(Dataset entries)
┌──

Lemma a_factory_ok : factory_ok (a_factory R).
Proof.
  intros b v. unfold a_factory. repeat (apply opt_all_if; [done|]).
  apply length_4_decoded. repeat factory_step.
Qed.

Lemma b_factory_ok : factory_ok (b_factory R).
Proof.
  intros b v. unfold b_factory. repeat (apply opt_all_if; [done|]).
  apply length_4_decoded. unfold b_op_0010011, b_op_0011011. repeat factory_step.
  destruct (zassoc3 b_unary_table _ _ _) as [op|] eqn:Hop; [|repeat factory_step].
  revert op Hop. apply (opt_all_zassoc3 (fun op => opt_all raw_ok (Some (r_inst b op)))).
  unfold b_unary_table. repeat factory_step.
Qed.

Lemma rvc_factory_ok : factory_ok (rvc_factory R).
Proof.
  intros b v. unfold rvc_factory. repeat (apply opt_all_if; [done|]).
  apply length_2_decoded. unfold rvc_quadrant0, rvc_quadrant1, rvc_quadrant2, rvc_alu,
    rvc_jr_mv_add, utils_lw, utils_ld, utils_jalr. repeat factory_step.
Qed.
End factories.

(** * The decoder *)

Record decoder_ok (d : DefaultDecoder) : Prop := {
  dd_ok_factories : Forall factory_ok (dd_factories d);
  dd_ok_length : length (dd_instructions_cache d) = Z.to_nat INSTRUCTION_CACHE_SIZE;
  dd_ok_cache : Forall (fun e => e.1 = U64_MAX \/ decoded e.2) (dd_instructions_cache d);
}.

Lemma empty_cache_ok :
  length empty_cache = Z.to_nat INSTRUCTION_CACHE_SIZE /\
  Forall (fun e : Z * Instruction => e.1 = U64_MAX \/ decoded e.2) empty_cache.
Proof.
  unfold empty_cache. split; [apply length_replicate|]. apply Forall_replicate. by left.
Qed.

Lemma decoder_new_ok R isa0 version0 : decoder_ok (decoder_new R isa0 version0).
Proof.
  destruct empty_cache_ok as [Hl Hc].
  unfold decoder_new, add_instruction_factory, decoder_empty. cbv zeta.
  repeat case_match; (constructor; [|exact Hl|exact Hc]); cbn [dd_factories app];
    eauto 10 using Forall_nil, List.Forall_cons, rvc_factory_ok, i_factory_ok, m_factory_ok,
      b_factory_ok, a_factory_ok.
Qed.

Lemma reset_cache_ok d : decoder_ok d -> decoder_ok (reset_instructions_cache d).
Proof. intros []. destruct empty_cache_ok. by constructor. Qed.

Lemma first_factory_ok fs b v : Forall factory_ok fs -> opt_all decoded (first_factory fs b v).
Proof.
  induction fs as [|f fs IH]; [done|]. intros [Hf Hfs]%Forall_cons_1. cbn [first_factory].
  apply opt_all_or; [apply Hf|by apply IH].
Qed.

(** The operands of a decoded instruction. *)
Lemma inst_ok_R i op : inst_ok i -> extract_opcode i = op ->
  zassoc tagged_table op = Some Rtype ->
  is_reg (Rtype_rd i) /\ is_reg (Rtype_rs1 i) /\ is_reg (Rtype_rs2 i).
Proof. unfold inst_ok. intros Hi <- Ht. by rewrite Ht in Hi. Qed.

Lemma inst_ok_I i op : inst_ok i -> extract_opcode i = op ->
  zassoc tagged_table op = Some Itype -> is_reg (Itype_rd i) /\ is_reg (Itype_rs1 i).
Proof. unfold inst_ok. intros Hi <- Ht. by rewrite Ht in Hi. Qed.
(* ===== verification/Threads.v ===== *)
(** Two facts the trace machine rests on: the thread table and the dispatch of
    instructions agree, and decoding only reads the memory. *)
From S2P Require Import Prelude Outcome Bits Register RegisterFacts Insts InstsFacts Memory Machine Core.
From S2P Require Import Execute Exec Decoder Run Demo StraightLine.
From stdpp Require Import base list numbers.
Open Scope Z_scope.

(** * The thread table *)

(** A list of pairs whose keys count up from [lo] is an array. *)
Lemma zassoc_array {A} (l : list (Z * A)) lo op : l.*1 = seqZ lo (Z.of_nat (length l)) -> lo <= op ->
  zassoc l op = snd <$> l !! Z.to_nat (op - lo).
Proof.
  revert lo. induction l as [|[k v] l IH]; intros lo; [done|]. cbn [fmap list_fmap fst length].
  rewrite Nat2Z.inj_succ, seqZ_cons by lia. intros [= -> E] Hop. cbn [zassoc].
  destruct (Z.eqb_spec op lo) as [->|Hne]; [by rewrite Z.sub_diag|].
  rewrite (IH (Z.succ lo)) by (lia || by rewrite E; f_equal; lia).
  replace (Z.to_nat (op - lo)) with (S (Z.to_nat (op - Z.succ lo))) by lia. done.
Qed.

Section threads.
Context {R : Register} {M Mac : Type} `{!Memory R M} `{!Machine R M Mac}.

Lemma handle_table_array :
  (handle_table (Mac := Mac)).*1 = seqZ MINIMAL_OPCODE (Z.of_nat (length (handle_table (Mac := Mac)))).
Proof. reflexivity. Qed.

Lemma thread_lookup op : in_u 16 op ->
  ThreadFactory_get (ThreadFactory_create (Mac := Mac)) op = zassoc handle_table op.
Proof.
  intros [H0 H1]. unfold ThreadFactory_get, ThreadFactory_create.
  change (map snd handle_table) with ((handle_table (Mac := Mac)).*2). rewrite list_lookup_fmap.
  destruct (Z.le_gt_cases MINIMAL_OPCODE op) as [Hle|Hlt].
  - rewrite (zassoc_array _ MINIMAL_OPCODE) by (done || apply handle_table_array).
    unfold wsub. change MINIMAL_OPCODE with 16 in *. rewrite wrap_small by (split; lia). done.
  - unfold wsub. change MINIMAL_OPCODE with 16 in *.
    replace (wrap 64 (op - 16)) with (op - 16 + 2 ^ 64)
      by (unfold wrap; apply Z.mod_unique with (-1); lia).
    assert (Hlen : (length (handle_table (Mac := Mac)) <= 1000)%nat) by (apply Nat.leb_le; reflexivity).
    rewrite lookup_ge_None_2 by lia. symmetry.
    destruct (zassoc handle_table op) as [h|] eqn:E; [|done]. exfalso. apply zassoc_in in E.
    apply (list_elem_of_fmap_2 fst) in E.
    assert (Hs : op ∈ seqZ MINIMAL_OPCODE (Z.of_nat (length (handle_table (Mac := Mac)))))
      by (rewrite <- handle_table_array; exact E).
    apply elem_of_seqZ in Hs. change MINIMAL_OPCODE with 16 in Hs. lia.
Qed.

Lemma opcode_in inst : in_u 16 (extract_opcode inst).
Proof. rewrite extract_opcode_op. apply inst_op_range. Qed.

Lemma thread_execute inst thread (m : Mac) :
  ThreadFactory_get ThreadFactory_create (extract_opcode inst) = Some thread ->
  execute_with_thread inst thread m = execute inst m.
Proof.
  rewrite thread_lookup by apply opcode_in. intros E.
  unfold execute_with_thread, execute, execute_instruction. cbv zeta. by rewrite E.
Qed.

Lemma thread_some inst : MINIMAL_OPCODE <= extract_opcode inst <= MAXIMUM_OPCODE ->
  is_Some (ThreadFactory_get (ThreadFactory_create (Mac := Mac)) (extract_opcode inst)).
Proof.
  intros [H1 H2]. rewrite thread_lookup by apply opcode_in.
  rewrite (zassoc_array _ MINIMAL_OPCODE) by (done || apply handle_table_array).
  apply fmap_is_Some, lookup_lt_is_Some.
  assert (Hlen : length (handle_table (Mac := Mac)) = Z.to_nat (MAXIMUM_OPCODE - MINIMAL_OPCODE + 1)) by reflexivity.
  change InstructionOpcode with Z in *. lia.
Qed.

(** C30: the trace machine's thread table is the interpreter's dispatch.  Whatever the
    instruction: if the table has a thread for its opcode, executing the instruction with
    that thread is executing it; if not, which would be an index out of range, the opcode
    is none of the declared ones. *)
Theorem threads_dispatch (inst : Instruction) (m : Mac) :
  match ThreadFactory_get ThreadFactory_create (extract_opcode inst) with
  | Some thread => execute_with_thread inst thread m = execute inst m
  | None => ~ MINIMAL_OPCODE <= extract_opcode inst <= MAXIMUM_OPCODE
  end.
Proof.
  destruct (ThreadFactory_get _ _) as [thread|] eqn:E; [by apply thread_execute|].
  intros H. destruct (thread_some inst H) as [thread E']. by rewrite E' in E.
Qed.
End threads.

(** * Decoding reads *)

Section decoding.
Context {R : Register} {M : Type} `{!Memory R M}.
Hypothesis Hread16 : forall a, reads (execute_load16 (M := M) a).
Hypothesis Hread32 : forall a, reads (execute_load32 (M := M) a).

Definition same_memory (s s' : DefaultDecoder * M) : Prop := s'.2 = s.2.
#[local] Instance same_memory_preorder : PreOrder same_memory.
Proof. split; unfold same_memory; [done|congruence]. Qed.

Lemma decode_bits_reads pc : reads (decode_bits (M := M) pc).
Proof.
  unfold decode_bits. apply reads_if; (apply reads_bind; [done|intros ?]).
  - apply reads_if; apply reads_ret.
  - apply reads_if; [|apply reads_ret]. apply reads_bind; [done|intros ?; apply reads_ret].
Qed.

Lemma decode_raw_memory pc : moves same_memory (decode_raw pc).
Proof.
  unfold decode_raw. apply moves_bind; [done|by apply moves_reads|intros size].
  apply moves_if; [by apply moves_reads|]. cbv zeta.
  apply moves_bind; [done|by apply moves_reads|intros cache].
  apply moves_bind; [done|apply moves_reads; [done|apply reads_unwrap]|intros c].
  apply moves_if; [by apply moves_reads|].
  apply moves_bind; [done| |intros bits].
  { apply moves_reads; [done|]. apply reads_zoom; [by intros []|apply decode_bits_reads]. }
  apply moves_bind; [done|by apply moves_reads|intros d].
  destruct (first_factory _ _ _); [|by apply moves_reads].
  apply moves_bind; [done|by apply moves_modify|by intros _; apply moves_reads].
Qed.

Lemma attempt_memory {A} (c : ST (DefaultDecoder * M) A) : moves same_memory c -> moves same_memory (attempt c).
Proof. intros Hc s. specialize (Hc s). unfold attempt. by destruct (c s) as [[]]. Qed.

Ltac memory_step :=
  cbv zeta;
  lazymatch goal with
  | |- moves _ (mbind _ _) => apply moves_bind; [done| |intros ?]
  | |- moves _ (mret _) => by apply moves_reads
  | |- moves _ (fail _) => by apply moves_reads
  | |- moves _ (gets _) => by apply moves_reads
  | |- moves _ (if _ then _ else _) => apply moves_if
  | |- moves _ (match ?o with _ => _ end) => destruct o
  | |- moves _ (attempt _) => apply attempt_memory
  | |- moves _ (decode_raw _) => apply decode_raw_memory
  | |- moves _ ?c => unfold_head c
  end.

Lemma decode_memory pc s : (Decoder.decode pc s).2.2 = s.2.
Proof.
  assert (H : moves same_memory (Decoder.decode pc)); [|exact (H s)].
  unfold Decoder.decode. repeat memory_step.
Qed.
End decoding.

└──

[TASK DIRECTIONS]:
Reproduce the final stretch of the data above: every line from the one holding "Hypothesis Hread16 : forall" through the end, inclusive, exactly as written and nothing else.

[ANSWER SECTION]:
Hypothesis Hread16 : forall a, reads (execute_load16 (M := M) a).
Hypothesis Hread32 : forall a, reads (execute_load32 (M := M) a).

Definition same_memory (s s' : DefaultDecoder * M) : Prop := s'.2 = s.2.
#[local] Instance same_memory_preorder : PreOrder same_memory.
Proof. split; unfold same_memory; [done|congruence]. Qed.

Lemma decode_bits_reads pc : reads (decode_bits (M := M) pc).
Proof.
  unfold decode_bits. apply reads_if; (apply reads_bind; [done|intros ?]).
  - apply reads_if; apply reads_ret.
  - apply reads_if; [|apply reads_ret]. apply reads_bind; [done|intros ?; apply reads_ret].
Qed.

Lemma decode_raw_memory pc : moves same_memory (decode_raw pc).
Proof.
  unfold decode_raw. apply moves_bind; [done|by apply moves_reads|intros size].
  apply moves_if; [by apply moves_reads|]. cbv zeta.
  apply moves_bind; [done|by apply moves_reads|intros cache].
  apply moves_bind; [done|apply moves_reads; [done|apply reads_unwrap]|intros c].
  apply moves_if; [by apply moves_reads|].
  apply moves_bind; [done| |intros bits].
  { apply moves_reads; [done|]. apply reads_zoom; [by intros []|apply decode_bits_reads]. }
  apply moves_bind; [done|by apply moves_reads|intros d].
  destruct (first_factory _ _ _); [|by apply moves_reads].
  apply moves_bind; [done|by apply moves_modify|by intros _; apply moves_reads].
Qed.

Lemma attempt_memory {A} (c : ST (DefaultDecoder * M) A) : moves same_memory c -> moves same_memory (attempt c).
Proof. intros Hc s. specialize (Hc s). unfold attempt. by destruct (c s) as [[]]. Qed.

Ltac memory_step :=
  cbv zeta;
  lazymatch goal with
  | |- moves _ (mbind _ _) => apply moves_bind; [done| |intros ?]
  | |- moves _ (mret _) => by apply moves_reads
  | |- moves _ (fail _) => by apply moves_reads
  | |- moves _ (gets _) => by apply moves_reads
  | |- moves _ (if _ then _ else _) => apply moves_if
  | |- moves _ (match ?o with _ => _ end) => destruct o
  | |- moves _ (attempt _) => apply attempt_memory
  | |- moves _ (decode_raw _) => apply decode_raw_memory
  | |- moves _ ?c => unfold_head c
  end.

Lemma decode_memory pc s : (Decoder.decode pc s).2.2 = s.2.
Proof.
  assert (H : moves same_memory (Decoder.decode pc)); [|exact (H s)].
  unfold Decoder.decode. repeat memory_step.
Qed.
End decoding.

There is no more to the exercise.